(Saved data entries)
Lemma run_pop_inv stop n w :
  (n ≤ pop_woken w)%nat → (n ≤ 1)%nat → wait_inv w →
  wait_inv (run_pop stop (mkWaitState (ws_queue w) (push_asleep w) (push_woken w) (pop_asleep w)
    (pop_woken w - n) (full_notify w) (empty_notify w) (all_notify w))).
Proof.
  intros Hn Hn1 [Hwf Hpu Hpo Hcl]. unfold run_pop; simpl.
  destruct (pop stop (ws_queue w)) as [[[q st] out]|] eqn:E.
  - apply pop_inv in E as [(-> & Hi & -> & Hst)|(x & rest & Hi & -> & -> & ->)].
    + assert (bool_decide (st = PopOk) = false) as ->
        by (apply bool_decide_false; destruct Hst as [[-> _]|[-> _]]; done).
      constructor; simpl; rewrite ?Nat.add_0_r; try done. intros. right. rewrite Hi. len_lia.
    + rewrite Hi in *. constructor; unfold queue_wf in *; simpl; try done; intros; rewrite ?Hi in *; len_norm.
      * lia.
      * destruct Hpu; [done|left; done|right; lia].
      * destruct Hpo; [done|left; done|right; lia].
  - apply pop_blocks in E as (Hc & Hi & _). constructor; unfold queue_wf in *; simpl; try done; try congruence.
    intros. right. rewrite Hi. len_lia.
Qed.

Lemma wake_push_inv n w : wait_inv w → wait_inv (wake_push n w).
Proof.
  intros [Hwf Hpu Hpo Hcl]. constructor; unfold queue_wf in *; simpl; try done.
  - intros Hc. destruct (Hpu Hc); [left; lia|right; lia].
  - intros Hc. destruct (Hcl Hc); [left; lia|right; lia].
Qed.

What to work on: Extract exactly and only the lines above from the line containing "intros Hn Hn1" through the line containing "- apply pop_blocks", both end lines included.

Response box:
  intros Hn Hn1 [Hwf Hpu Hpo Hcl]. unfold run_pop; simpl.
  destruct (pop stop (ws_queue w)) as [[[q st] out]|] eqn:E.
  - apply pop_inv in E as [(-> & Hi & -> & Hst)|(x & rest & Hi & -> & -> & ->)].
    + assert (bool_decide (st = PopOk) = false) as ->
        by (apply bool_decide_false; destruct Hst as [[-> _]|[-> _]]; done).
      constructor; simpl; rewrite ?Nat.add_0_r; try done. intros. right. rewrite Hi. len_lia.
    + rewrite Hi in *. constructor; unfold queue_wf in *; simpl; try done; intros; rewrite ?Hi in *; len_norm.
      * lia.
      * destruct Hpu; [done|left; done|right; lia].
      * destruct Hpo; [done|left; done|right; lia].
  - apply pop_blocks in E as (Hc & Hi & _). constructor; unfold queue_wf in *; simpl; try done; try congruence.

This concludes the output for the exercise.